Note from the Author

I came to the topic of this book through my own struggles with pain. I developed severe pain, fairly suddenly, in my late 20s, after having enjoyed many years unencumbered by any health problems beyond an occasional cold or minor injury. Once my pain began, however, it seemed relentless. Even after I was diagnosed and tried various treatments, the pain persisted. The pain seemed to worsen out of the blue, which made my life unpredictable and frightening. But every so often I would experience a short reprieve.

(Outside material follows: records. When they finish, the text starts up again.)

(* ===== verification/Webhook.v ===== *)
(** * The webhook receiver ([webhook/*.rs], [app/webhook_context.rs])

    A delivery from its headers and bytes to its status: the check of its
    signature, the mapping of its event to an action, the replay cache, the
    debounce of pushes, and the execution of the action.  The repository store
    is reached through the interface [EvidenceStore], which the write facade
    implements; the HMAC, the JSON deserializers, the two caches and the work
    queue belong to libraries. *)

From S2P Require Import Prelude Str Repository Evidence Projection WritePolicy Store Events.
From S2P Require Import Metrics Codeowners Convert AppState.

Open Scope N_scope.

(** [config]. *)
Definition DEFAULT_WEBHOOK_DEBOUNCE_SECS : N := 5.

(** ** Signatures ([webhook/signature.rs]) *)

(** [char::to_digit(16)]. *)
Definition hex_digit (c : Ascii.ascii) : option N :=
  let n := Ascii.N_of_ascii c in
  if in_range 48 57 n then Some (n - 48)
  else if in_range 97 102 n then Some (n - 87)
  else if in_range 65 70 n then Some (n - 55)
  else None.

(** [u8::from_str_radix(pair, 16)] on two bytes: a leading plus sign is
    accepted. *)
Definition parse_pair (a b : Ascii.ascii) : option N :=
  if Ascii.eqb a "+" then hex_digit b
  else hi ← hex_digit a; lo ← hex_digit b; Some (16 * hi + lo).

Fixpoint decode_pairs (s : string) : option (list N) :=
  match s with
  | EmptyString => Some []
  | String a (String b s) => v ← parse_pair a b; vs ← decode_pairs s; Some (v :: vs)
  | String _ EmptyString => None
  end.

Definition is_ascii (s : string) : bool :=
  forallb (fun b => b <? 128) (to_bytes s).

Definition hex_decode (s : string) : option (list N) :=
  if negb (is_ascii s) || negb (Nat.even (String.length s)) then None else decode_pairs s.

(** ** Payloads and actions ([webhook/events.rs]) *)

Record WebhookRepository := mkWebhookRepository {
  wr_id : N;
  wr_node_id : option string;
  wr_name : string;
  wr_full_name : option string;
  wr_visibility : option string;
  wr_default_branch : option string;
  wr_archived : bool;
  wr_html_url : option string;
}.

Record WebhookPayload := mkWebhookPayload {
  wp_repository : option WebhookRepository;
  wp_action : option string;
}.

Record PushRepository := mkPushRepository {
  pr_id : N;
  pr_name : string;
  pr_default_branch : string;
}.

Record PushCommit := mkPushCommit {
  pc_added : list string;
  pc_modified : list string;
  pc_removed : list string;
}.

Record PushEvent := mkPushEvent {
  ref_field : string;
  push_repository : PushRepository;
  commits : list PushCommit;
}.

Inductive WebhookError := InvalidJson (e : string) | MissingRepository.

Definition WebhookError_display (e : WebhookError) : string :=
  match e with
  | InvalidJson e => "invalid JSON: " +:+ e
  | MissingRepository => "missing repository field"
  end.

Inductive WebhookAction :=
| Enqueue (inventory_key : string) (repo : Repository)
| Remove (inventory_key : string)
| Ignore.

Definition SECURITY_PATHS : list string := ["SECURITY.md"; ".github/SECURITY.md"; "docs/SECURITY.md"].
Definition CODEOWNERS_PATHS : list string := [".github/CODEOWNERS"; "CODEOWNERS"].

Definition touches (file : string) : bool :=
  existsb (String.eqb file) SECURITY_PATHS || existsb (String.eqb file) CODEOWNERS_PATHS.

Definition is_security_relevant_push (payload : PushEvent) : bool :=
  match strip_prefix "refs/heads/" (ref_field payload) with
  | None => false
  | Some ref_name =>
    if negb (String.eqb ref_name (pr_default_branch (push_repository payload))) then false
    else
      existsb (fun commit => existsb touches (pc_added commit ++ pc_modified commit ++ pc_removed commit))
        (commits payload)
  end.
(* ===== verification/Evaluator.v ===== *)
(** * The evaluation of one repository ([app/collect.rs])

    What a worker does with a job: ask for the repository's details, run the
    six collectors, and assemble the evidence.  The collectors are those of the
    collector files, over the answers of one client. *)

From S2P Require Import Prelude Str Json GitHub Repository Checks Evidence Metrics Time RateLimit.
From S2P Require Import SecurityPolicy Ghas Dependabot BranchProtection Codeowners LastCommit.

Open Scope N_scope.

(** [JobContext]. *)
Record JobContext := mkJobContext { job_repo : Repository; job_run_timestamp : string }.

Inductive SettleOutcome := Free | Charged.

Section Evaluator.
  Context {V : Type} `{!JsonValue V, !GitHubClient V}.
  Context (parse_timestamp : string -> option Z) (b64 : string -> option string)
    (to_lowercase : string -> string).
  (** [take_not_modified], once the details of the repository were asked for:
      whether the answer was a revalidation. *)
  Context (take_not_modified : string -> bool).

(** The result kept for a repository nobody pushes to. *)
Definition infer_paused (repo : Repository) (ts : string) (dep : DependabotResult) : DependabotResult :=
  if bool_decide (dependabot_status dep = DS_Enabled)
     && is_dependabot_inactive parse_timestamp (pushed_at repo) ts
  then mkDependabotResult DS_Paused (Some "inferred_from_inactivity") ts
  else dep.

(** [LiveEvaluator::evaluate]: it never fails. *)
Definition evaluate (org_summary : option OrgAlertSummary) (repo : Repository) (ts : string)
    : result string RepositoryEvidence :=
  let dep := infer_paused repo ts (dependabot_evaluate repo ts) in
  Ok (mkRepositoryEvidence repo
    (mkRepositoryChecks (security_policy_evaluate repo ts)
       (secret_scanning_evaluate repo ts org_summary) dep
       (branch_protection_evaluate repo ts) (codeowners_evaluate b64 to_lowercase repo ts))
    (fetch_last_commit repo) (take_not_modified (repo_name repo))).

(** [JobExecutor for LiveEvaluator]. *)
Definition execute (org_summary : option OrgAlertSummary) (context : JobContext)
    : result string RepositoryEvidence :=
  evaluate org_summary (job_repo context) (job_run_timestamp context).

Definition charge_of (res : RepositoryEvidence) : SettleOutcome :=
  if repo_details_not_modified res then Free else Charged.

(** [effective_budget_ceiling]. *)
Definition effective_budget_ceiling (remaining : option N) : N :=
  match remaining with
  | None => API_BUDGET_LIMIT
  | Some r => ceiling_from_entitlement r
  end.
End Evaluator.

(** The inference only ever turns Enabled into Paused, and exactly for a
    repository that is inactive at the time of the run; so fresh evidence never
    claims Dependabot for a repository the reuse of evidence would refuse. *)
Lemma infer_paused_exact parse_timestamp repo ts dep :
  let dep' := infer_paused parse_timestamp repo ts dep in
  let inactive := is_dependabot_inactive parse_timestamp (pushed_at repo) ts in
  (dependabot_status dep' = DS_Enabled <-> dependabot_status dep = DS_Enabled /\ inactive = false) /\
  (dependabot_status dep' = DS_Paused <->
     dependabot_status dep = DS_Paused \/ dependabot_status dep = DS_Enabled /\ inactive = true) /\
  (dependabot_status dep <> DS_Enabled -> dep' = dep).
Proof.
  cbn zeta. unfold infer_paused. case_bool_decide as He; simpl.
  - destruct (is_dependabot_inactive _ _ _); simpl; rewrite ?He; naive_solver.
  - naive_solver.
Qed.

At that time, I was completing my doctorate in sociology at Stanford University. After months of terrible frustration over my unexplained ups and downs, I decided to apply my social science skills to uncover the reasons for these variations. By recording how I felt and whatever activities varied that day, I detected patterns and could test which ones made me better or worse. This approach turned my experience around.

I improved enough to finish my Ph.D. and launch my career as a sociologist. At the same time, I began writing self-help articles for people with chronic pain. I found this work and the response I received to be satisfying. In my mid-30s, with a growing family, I decided to return to school for training in clinical social work so that I could work more directly with people who were suffering. My work as a psychotherapist has added to my thinking about ways to improve life with pain--and beyond pain.

Paintracking is the book I wish someone had handed me when I found myself in mysterious, debilitating pain. It draws from my professional experience and transformation as well as the empathy that comes from life in the pain trenches. I hope that its lessons, culled from medical, psychotherapeutic, and social scientific approaches, along with a dose of "hard knocks," will facilitate your own healing journey.